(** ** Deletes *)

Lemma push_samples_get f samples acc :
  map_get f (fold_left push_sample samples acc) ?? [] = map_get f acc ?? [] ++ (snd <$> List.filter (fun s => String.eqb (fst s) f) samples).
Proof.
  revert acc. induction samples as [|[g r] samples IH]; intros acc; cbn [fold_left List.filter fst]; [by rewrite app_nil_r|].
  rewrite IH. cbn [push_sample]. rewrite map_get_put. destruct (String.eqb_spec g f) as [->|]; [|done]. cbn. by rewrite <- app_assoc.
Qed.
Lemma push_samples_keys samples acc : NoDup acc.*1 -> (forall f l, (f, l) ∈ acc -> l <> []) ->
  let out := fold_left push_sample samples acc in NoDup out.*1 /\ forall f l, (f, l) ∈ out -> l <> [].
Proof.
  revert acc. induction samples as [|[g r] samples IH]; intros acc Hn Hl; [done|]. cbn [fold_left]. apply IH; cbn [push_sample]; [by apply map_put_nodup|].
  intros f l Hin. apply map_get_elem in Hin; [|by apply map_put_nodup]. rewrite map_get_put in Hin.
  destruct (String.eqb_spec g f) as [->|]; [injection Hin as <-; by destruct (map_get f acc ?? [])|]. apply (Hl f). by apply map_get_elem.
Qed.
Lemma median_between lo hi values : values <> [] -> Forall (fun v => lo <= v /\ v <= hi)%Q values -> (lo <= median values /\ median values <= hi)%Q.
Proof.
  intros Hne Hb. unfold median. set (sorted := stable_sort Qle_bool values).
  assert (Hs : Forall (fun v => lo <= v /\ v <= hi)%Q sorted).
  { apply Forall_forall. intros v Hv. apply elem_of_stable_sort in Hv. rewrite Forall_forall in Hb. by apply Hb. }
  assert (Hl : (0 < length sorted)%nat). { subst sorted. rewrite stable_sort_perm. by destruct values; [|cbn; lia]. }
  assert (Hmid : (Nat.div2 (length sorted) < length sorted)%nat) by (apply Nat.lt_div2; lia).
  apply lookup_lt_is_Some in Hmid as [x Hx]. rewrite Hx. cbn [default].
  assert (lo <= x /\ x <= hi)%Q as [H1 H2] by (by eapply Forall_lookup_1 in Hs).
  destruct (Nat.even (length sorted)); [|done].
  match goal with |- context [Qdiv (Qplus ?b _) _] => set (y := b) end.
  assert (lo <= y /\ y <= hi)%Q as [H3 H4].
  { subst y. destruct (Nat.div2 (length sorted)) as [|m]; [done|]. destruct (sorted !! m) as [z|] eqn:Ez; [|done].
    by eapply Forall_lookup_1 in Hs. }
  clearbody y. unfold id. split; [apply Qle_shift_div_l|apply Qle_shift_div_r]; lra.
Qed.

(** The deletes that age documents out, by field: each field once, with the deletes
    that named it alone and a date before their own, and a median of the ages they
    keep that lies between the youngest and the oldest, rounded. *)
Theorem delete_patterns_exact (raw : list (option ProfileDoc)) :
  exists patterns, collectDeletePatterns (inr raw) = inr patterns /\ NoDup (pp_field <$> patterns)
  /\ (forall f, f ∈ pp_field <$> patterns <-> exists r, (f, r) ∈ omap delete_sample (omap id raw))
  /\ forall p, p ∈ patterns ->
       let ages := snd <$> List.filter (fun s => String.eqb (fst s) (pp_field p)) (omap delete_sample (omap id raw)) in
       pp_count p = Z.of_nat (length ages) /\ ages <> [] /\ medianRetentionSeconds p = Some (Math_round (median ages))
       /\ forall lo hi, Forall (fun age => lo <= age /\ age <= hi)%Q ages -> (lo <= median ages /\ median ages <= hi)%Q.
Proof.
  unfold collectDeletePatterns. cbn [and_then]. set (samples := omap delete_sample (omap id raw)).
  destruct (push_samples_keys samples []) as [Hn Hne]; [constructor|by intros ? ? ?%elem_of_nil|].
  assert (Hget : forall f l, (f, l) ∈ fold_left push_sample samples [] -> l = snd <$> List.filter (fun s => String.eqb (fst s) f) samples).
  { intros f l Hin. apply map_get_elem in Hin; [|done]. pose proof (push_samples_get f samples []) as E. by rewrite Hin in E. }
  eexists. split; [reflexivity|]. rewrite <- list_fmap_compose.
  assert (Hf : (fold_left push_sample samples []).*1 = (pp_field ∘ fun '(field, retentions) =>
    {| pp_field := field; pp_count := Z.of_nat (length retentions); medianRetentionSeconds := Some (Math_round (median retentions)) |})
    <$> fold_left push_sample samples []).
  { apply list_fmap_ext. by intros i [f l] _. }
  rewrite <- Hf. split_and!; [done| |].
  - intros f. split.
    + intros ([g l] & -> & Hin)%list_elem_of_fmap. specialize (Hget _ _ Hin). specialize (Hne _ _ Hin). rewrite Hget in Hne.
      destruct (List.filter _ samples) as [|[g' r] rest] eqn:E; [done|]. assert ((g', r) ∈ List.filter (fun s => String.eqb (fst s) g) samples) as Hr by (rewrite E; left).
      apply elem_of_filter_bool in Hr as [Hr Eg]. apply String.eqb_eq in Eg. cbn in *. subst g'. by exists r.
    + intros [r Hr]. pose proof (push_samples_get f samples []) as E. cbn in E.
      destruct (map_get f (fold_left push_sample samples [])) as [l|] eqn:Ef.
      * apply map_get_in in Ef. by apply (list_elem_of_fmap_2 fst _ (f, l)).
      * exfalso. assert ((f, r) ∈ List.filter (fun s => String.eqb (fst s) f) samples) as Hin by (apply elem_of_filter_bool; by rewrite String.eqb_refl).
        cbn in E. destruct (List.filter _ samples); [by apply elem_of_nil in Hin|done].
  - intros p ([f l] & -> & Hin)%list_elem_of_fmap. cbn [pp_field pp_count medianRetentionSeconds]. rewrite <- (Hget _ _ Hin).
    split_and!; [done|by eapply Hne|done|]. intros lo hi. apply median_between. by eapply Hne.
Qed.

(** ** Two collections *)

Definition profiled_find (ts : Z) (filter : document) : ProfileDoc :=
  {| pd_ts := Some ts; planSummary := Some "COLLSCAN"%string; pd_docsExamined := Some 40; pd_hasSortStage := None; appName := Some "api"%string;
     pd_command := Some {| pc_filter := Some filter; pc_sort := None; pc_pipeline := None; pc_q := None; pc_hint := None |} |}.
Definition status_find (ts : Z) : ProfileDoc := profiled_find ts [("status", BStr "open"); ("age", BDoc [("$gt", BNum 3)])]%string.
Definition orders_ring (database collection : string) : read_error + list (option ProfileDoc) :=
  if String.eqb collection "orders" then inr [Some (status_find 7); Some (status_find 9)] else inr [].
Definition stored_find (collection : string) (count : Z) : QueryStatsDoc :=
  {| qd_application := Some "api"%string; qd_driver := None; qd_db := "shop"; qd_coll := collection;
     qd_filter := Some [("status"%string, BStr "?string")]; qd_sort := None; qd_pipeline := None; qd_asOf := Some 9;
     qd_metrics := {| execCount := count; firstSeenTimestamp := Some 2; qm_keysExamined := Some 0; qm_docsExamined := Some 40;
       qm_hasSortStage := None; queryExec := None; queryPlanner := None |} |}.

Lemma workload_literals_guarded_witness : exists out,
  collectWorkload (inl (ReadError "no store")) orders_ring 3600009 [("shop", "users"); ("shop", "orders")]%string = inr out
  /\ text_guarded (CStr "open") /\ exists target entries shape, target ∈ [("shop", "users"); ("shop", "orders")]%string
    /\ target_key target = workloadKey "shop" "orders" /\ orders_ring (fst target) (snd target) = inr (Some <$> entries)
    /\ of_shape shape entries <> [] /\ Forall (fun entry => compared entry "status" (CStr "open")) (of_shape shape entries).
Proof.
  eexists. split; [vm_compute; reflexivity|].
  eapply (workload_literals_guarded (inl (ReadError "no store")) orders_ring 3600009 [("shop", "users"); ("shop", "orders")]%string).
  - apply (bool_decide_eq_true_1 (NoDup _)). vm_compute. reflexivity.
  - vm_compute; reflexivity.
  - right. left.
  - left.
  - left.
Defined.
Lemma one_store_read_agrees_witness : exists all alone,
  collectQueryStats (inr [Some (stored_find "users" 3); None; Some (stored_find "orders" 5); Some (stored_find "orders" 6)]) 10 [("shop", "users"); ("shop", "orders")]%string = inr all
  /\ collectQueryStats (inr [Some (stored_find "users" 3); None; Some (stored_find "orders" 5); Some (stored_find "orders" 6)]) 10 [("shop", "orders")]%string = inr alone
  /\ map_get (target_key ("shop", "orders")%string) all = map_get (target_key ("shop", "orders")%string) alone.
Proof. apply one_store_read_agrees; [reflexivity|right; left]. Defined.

__WHAT YOU NEED TO DO__:
Take the lines above from the one containing "pp_count p = Z.of_nat" down to the one containing "in Hin; [|done].", and transcribe them exactly, both ends included.

__ANSWER TO THE EXERCISE__:
       pp_count p = Z.of_nat (length ages) /\ ages <> [] /\ medianRetentionSeconds p = Some (Math_round (median ages))
       /\ forall lo hi, Forall (fun age => lo <= age /\ age <= hi)%Q ages -> (lo <= median ages /\ median ages <= hi)%Q.
Proof.
  unfold collectDeletePatterns. cbn [and_then]. set (samples := omap delete_sample (omap id raw)).
  destruct (push_samples_keys samples []) as [Hn Hne]; [constructor|by intros ? ? ?%elem_of_nil|].
  assert (Hget : forall f l, (f, l) ∈ fold_left push_sample samples [] -> l = snd <$> List.filter (fun s => String.eqb (fst s) f) samples).
  { intros f l Hin. apply map_get_elem in Hin; [|done]. pose proof (push_samples_get f samples []) as E. by rewrite Hin in E. }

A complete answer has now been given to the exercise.